Erdogan has now to decide whether to proactively engage with the Taliban or adopt a more cautious approach. Given Erdogan’s personal ambition to be regarded as the leader of the Muslim world, he could be tempted to try to become some sort of international “patron” of the new regime in Afghanistan. While both sides share an interest (especially if the situation in Afghanistan remains chaotic) in suggesting that they have more in common than they actually do, the reality is that most within Erdogan’s Justice and Development Party (AKP) do not consider the Taliban as kindred. Nor is there much sympathy for the Taliban among AKP voters. It is also doubtful that the Taliban consider Turkey as a true and genuine friend.
However, the most immediate and salient question for Ankara is how to approach the challenge posed by an increasing wave of Afghan nationals attempting to migrate to Turkey through Iran amid growing uncertainty about Afghanistan’s future. Up to 1,000 Afghans have entered Turkey illegally via the eastern borders with Iran over the past few months as the Taliban increased their hold on Afghanistan. According to data from Turkey’s Interior Ministry, more than 30,500 Afghan nationals have entered the country so far this year. For a country already playing host to four million refugees, the situation is causing alarm and stocking tensions
Feeling the pressure, Erdogan on 15 August urged an international effort to bring stability to the war-battered country. Meanwhile, Ankara recently decided to expand the construction of a modular wall along its border with Iran to cover the entirety of the 300-kilometer frontier. So far, around 150 kilometers of trenches have been dug for the wall, with further plans to erect watchtowers, install cameras and deploy more troops and drones to boost security.
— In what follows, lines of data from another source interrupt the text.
(** The suffix of a name from label [i] on. *)
Lemma suffix_spec nm body i t : wf_name nm body true -> scratch t -> 0 <= i <= Zlen body ->
  exists t', dns_name_getlabelsequence nm i (labels nm - i) t false = Done t' /\
    wf_name t' (drop (Z.to_nat i) body) true /\ scratch t'.
Proof.
  intros W Hs Hi. pose proof (wf_labels_pos _ _ W) as Hl.
  destruct (getlabelsequence_spec nm body true i (labels nm - i) t W) as (t' & E & Wt & _);
    [lia..|split; destruct Hs as [? Ho]; [done|by rewrite Ho]|].
  exists t'. split_and!; [done| |by apply (getlabelsequence_scratch _ _ _ _ _ E)].
  replace (seq_abs body true i (labels nm - i)) with true in Wt.
  - unfold seq_body in Wt. rewrite take_ge in Wt; [done|]. len.
  - unfold seq_abs, labels_of. rewrite Zlen_app. change (Zlen [[]]) with 1. symmetry. rewrite !andb_true_iff. lia.
Qed.

(** ** Abstraction of the table

    The live nodes in the order of their creation, newest first. *)

Definition slots : list Z := map Z.of_nat (seq 0 64).

Definition chain_of (nodes : list dns_compressnode_t) (h : Z) : list dns_compressnode_t :=
  filter (fun nd => hslot (cn_r nd) = h) nodes.

Record compress_abs (c : dns_compress_t) (nodes : list dns_compressnode_t) : Prop := {
  ca_valid : cc_valid c = true;
  ca_table : cc_table c = map (chain_of nodes) slots;
  ca_count : cc_count c = Zlen nodes;
  ca_counts : forall i nd, nodes !! i = Some nd -> cn_count nd = Zlen nodes - 1 - Z.of_nat i;
  ca_sorted : StronglySorted (fun a b => cn_offset b < cn_offset a) nodes;
  ca_range : Forall (fun nd => 0 <= cn_offset nd < 16640) nodes
}.

Lemma slots_lookup h : 0 <= h < 64 -> slots !! Z.to_nat h = Some h.
Proof.
  intros Hh. unfold slots. rewrite list_lookup_fmap. rewrite lookup_seq_lt by lia. cbn. f_equal. lia.
Qed.

Lemma table_rd nodes h : 0 <= h < 64 -> rd (map (chain_of nodes) slots) h = Done (chain_of nodes h).
Proof.
  intros Hh. apply rd_Done. split; [lia|]. rewrite list_lookup_fmap, slots_lookup by lia. done.
Qed.

Lemma table_wr nodes nd : let h := hslot (cn_r nd) in
  wr (map (chain_of nodes) slots) h (nd :: chain_of nodes h) = Done (map (chain_of (nd :: nodes)) slots).
Proof.
  intros h. pose proof (hslot_range (cn_r nd)) as Hh. fold h in Hh.
  rewrite wr_ok by (unfold Zlen, slots; rewrite !length_map, length_seq; lia). f_equal.
  apply list_eq. intros i. rewrite list_lookup_fmap. destruct (decide (i = Z.to_nat h)) as [->|Hne].
  - rewrite list_lookup_insert_eq by (unfold slots; rewrite !length_map, length_seq; lia).
    rewrite slots_lookup by lia. cbn [fmap option_fmap option_map]. f_equal. unfold chain_of. rewrite filter_cons_True; done.
  - rewrite list_lookup_insert_ne by done. rewrite list_lookup_fmap.
    destruct (slots !! i) as [h'|] eqn:E; [|done]. cbn [fmap option_fmap option_map]. f_equal. unfold chain_of.
    rewrite filter_cons_False; [done|]. fold h. intros ->. apply Hne.
    unfold slots in E. rewrite list_lookup_fmap in E. apply fmap_Some in E as (j & Ej & ->).
    apply lookup_seq in Ej as [-> _]. lia.
Qed.

(** Offsets strictly decrease, so there are at most 16640 nodes. *)
Lemma sorted_bound nodes M : StronglySorted (fun a b => cn_offset b < cn_offset a) nodes ->
  Forall (fun nd => 0 <= cn_offset nd < M) nodes -> 0 <= M -> Zlen nodes <= M.
Proof.
  intros Hs. revert M. induction Hs as [|nd nodes Hs IH Hlt]; intros M Hr HM; [done|].
  apply Forall_cons in Hr as [Hnd Hr]. rewrite Zlen_cons.
  enough (Zlen nodes <= cn_offset nd) by lia. apply IH; [|lia].
  rewrite Forall_forall in Hr, Hlt |- *. intros x Hx. specialize (Hr x Hx). specialize (Hlt x Hx). lia.
Qed.
(** A whole label. *)
Lemma run_label s ls0 l txt : (t_state s = ft_init \/ t_state s = ft_start) -> at_label s ls0 -> good_label l ->
  Zlen (wire ls0) + 1 + Zlen l <= room -> reads s (label_text esc l ++ txt) ->
  exists s', runs (length (label_text esc l)) s s' /\ in_label s' ls0 l /\ t_state s' = ft_ordinary /\ reads s' txt.
Proof.
  intros Hst Hat [Hb Hl] Hrm Hr. destruct l as [|c l]; [change (Zlen []) with 0 in Hl; lia|].
  apply bytes_cons in Hb as [Hc Hb]. rewrite Zlen_cons in *. pose proof (Zlen_nonneg l).
  destruct (nrem_at _ _ Hat) as [N0 _].
  assert (El : label_text esc (c :: l) = esc c ++ label_text esc l) by done. rewrite El, <- app_assoc in *.
  destruct (run_first s ls0 c (esc c) (label_text esc l ++ txt) Hst Hat ltac:(lia) Hc (esc_char_text _ _ Hmf Hc) Hr)
    as (s1 & R1 & I1 & S1 & Rd1).
  destruct (run_chars l s1 ls0 [c] txt S1 I1 Hb) as (s2 & R2 & I2 & S2 & Rd2); [change (Zlen [c]) with 1; lia..|done|].
  exists s2. split_and!; try done. rewrite length_app. exact (runs_trans _ _ _ _ _ R1 R2).
Qed.

(** The dot after a label. *)
Lemma run_dot s ls0 l txt : t_state s = ft_ordinary -> in_label s ls0 l -> 1 <= Zlen l -> 0 < t_nrem s ->
  reads s (46 :: txt) ->
  exists s', runs 1 s s' /\ t_state s' = ft_start /\ reads s' txt /\
    match txt with [] => finished s' (ls0 ++ [l]) | _ => at_label s' (ls0 ++ [l]) end.
Proof.
  intros Hst Hin Hl Hrem Hr. destruct (nrem_in _ _ _ Hin) as [_ Hdn].
  destruct (ord_dot false tb used room Hroom Hfit (advance s) ls0 l (in_advance _ _ _ Hin) Hrem Hl) as (s' & E & Ht & Hs & H).
  destruct (run_one s 46 txt s' Hr Hrem Hdn) as [R Hr'].
  { unfold dispatch. change (t_state (advance s)) with (t_state s). by rewrite Hst. } { done. }
  exists s'. split_and!; try done. destruct (reads_advance _ _ _ Hr) as (_ & Hlen & _). rewrite Hlen in H.
  destruct txt as [|x txt]; [done|]. rewrite (proj2 (Z.eqb_neq _ 0)) in H; [done|].
  rewrite Zlen_cons. pose proof (Zlen_nonneg txt). lia.
Qed.

(** Labels with their dots, followed by something. *)
Lemma run_dotted b : forall s ls0 txt, (t_state s = ft_init \/ t_state s = ft_start) -> at_label s ls0 ->
  Forall good_label b -> Zlen (wire (ls0 ++ b)) < room -> reads s (dotted esc b ++ txt) -> txt <> [] ->
  exists s', runs (length (dotted esc b)) s s' /\ at_label s' (ls0 ++ b) /\ (t_state s' = ft_init \/ t_state s' = ft_start) /\ reads s' txt.
Proof.
  induction b as [|l b IH]; intros s ls0 txt Hst Hat Hg Hrm Hr Hne.
  { exists s. rewrite app_nil_r. split_and!; try done. split_and!; [cbn; lia|cbn; lia|done]. }
  apply Forall_cons in Hg as [Hl Hg]. rewrite dotted_cons, <- !app_assoc in Hr.
  rewrite wire_app, Zlen_app, Zlen_wire_cons in Hrm. pose proof (Zlen_nonneg (wire b)).
  destruct (run_label s ls0 l _ Hst Hat Hl ltac:(lia) Hr) as (s1 & R1 & I1 & S1 & Rd1).
  destruct (nrem_in _ _ _ I1) as [N1 _]. destruct Hl as [Hlb Hll].
  destruct (run_dot s1 ls0 l (dotted esc b ++ txt) S1 I1 ltac:(lia) ltac:(lia) Rd1) as (s2 & R2 & S2 & Rd2 & H2).
  assert (Hat2 : at_label s2 (ls0 ++ [l])).
  { destruct (dotted esc b ++ txt) eqn:E; [|done]. by apply app_nil in E as [_ ->]. }
  destruct (IH s2 (ls0 ++ [l]) txt) as (s3 & R3 & A3 & S3 & Rd3); try done; [by right| |].
  { rewrite <- app_assoc. cbn [app]. rewrite wire_app, Zlen_app, Zlen_wire_cons. lia. }
  exists s3. rewrite <- app_assoc in A3. split_and!; try done.
  rewrite dotted_cons, !length_app. exact (runs_trans _ _ _ _ _ R1 (runs_trans _ _ _ _ _ R2 R3)).
Qed.

Lemma run_loop k s s' fuel : runs k s s' -> (k < fuel)%nat -> t_done s' = true \/ t_len s' = 0 ->
  loop fuel body s = Done (ISC_R_SUCCESS, s').
Proof.
  intros (_ & _ & R) Hf Hex. replace fuel with (k + S (fuel - k - 1))%nat by lia. rewrite R. cbn [loop].
  assert (G : (0 <? t_nrem s') && (0 <? t_len s') && negb (t_done s') = false).
  { rewrite !andb_false_iff. destruct Hex as [->|H]; [by right|left; right; lia]. }
  unfold ft_body. by rewrite G.
Qed.

Lemma reads_all k s s' txt : runs k s s' -> reads s txt -> k = length txt -> t_len s' = 0 /\ t_used s' = t_used s + Zlen txt.
Proof. intros (L & U & _) (_ & Hl & _) ->. unfold Zlen in *. lia. Qed.

(** The text of an absolute name. *)
Lemma read_absolute s b fuel : t_state s = ft_init -> at_label s [] -> Forall good_label b ->
  Zlen (wire b) < room -> reads s (match b with [] => [46] | _ => dotted esc b end) ->
  (Z.to_nat (t_len s) < fuel)%nat ->
  exists s', loop fuel body s = Done (ISC_R_SUCCESS, s') /\ finished s' b /\ t_used s' = t_used s + t_len s.
Proof.
  intros Hst Hat Hg Hrm Hr Hf. destruct (nrem_at _ _ Hat) as [N0 Hdn].
  assert (Hlen : forall txt, reads s txt -> (length txt < fuel)%nat) by (intros txt (_ & Hl & _); unfold Zlen in Hl; lia).
  assert (Hu : forall txt k s', reads s txt -> runs k s s' -> k = length txt -> t_used s' = t_used s + t_len s).
  { intros txt k s' Hr' R Hk. destruct (reads_all _ _ _ _ R Hr' Hk) as [_ ->]. destruct Hr' as (_ & -> & _). done. }
  destruct b as [|l0 b0].
  - change (Zlen (wire [])) with 0 in N0, Hrm.
    destruct (finish_step tb used room Hfit (advance s) [] (at_advance _ _ Hat)) as (s1 & E1 & F1 & T1); [cbn; lia|].
    destruct (reads_advance _ _ _ Hr) as (_ & Hl1 & _).
    destruct (run_one s 46 [] (ft_set_done s1) Hr ltac:(lia) Hdn) as [R _]; [|done|].
    { unfold dispatch. change (t_state (advance s)) with (t_state s). rewrite Hst. unfold ft_case_init. cbn [Z.eqb Pos.eqb].
      rewrite Hl1. cbn [Z.eqb negb]. by rewrite E1. }
    exists (ft_set_done s1). split_and!; [|done|by eapply Hu].
    eapply run_loop; [exact R|by apply Hlen in Hr|]. left. apply F1.
  - destruct (exists_last (l := l0 :: b0)) as (b & l & Eb); [done|]. rewrite Eb in *. clear Eb l0 b0.
    apply Forall_app in Hg as [Hgb Hgl]. apply Forall_cons in Hgl as [Hgl _].
    assert (Er : reads s (dotted esc b ++ label_text esc l ++ [46])).
    { assert (Ed : dotted esc (b ++ [l]) = dotted esc b ++ label_text esc l ++ [46])
        by (unfold dotted; rewrite map_app, concat_app; cbn; by rewrite app_nil_r).
      destruct (b ++ [l]) eqn:E; [by apply app_nil in E as [_ ?]|]. by rewrite <- Ed. }
    pose proof (wire_snoc b l) as Ew. rewrite Ew, Zlen_app, Zlen_cons in Hrm. destruct Hgl as [Hlb Hll].
    destruct (run_dotted b s [] (label_text esc l ++ [46])) as (s1 & R1 & A1 & S1 & Rd1); try done; [by left|cbn [app]; lia| |].
    { intros [_ ?]%app_nil. done. }
    destruct (run_label s1 b l [46] S1 A1) as (s2 & R2 & I2 & S2 & Rd2); [by split|lia|done|].
    destruct (nrem_in _ _ _ I2) as [N2 _].
    destruct (run_dot s2 b l [] S2 I2 ltac:(lia) ltac:(lia) Rd2) as (s3 & R3 & S3 & Rd3 & F3).
    pose proof (runs_trans _ _ _ _ _ R1 (runs_trans _ _ _ _ _ R2 R3)) as R.
    exists s3. split_and!; [|done|eapply Hu; [exact Er|exact R|rewrite !length_app; cbn; lia]].
    eapply run_loop; [exact R|apply Hlen in Er; rewrite !length_app in Er; cbn in Er; lia|]. left. apply F3.
Qed.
On the political front, the issue of hosting refugees has become a major polarizing factor in Turkish society, largely fueled by the economic turmoil and rising unemployment. Turkish public opinion is openly against any further arrivals, particularly from Afghanistan, whose culture and customs differ markedly from Turkey’s. The debate on the future of the refugees has heated up since main opposition leader Kemal Kilicdaroglu said in a viral video last month that if his Republican People’s Party (CHP) were in power, it would send the Syrian refugees back in two years.
Hostility towards migrants is also surfacing frequently, sometimes violently as anti-refugee sentiment is on the rise across Turkey. Mobs attacked Syrian homes and businesses for two consecutive days in the capital Ankara last week after a street fight erupted between some Syrian migrants and a group of Turkish locals. Reports of similar incidents, often fake or misrepresented, circulate daily on social media.
Given the domestic backdrop, Ankara is unlikely to consider a deal with the EU concerning potential Afghan refugees like it did in the past in relation to Syrian refugees. The EU Facility for refugees in Turkey program (Brussels agreed in June to allocate further funding for EUR 3.5bn to cover the period until 2023) is increasingly regarded as “hush money” for keeping the Syrian refuges inside Turkey, while EU countries do nothing to stabilize the region and treat the country as an unequal partner.
Hard-pressed domestically and seeking to extract the most, Erdogan could threaten Europe with a flood of refugees just like in the past. However, this possible threat is not particularly credible. To reach Europe, many borders must be crossed and crossing them has become much harder than it was a few years ago due to the walls and fences built, the improved technology and the greater deployment of border guards.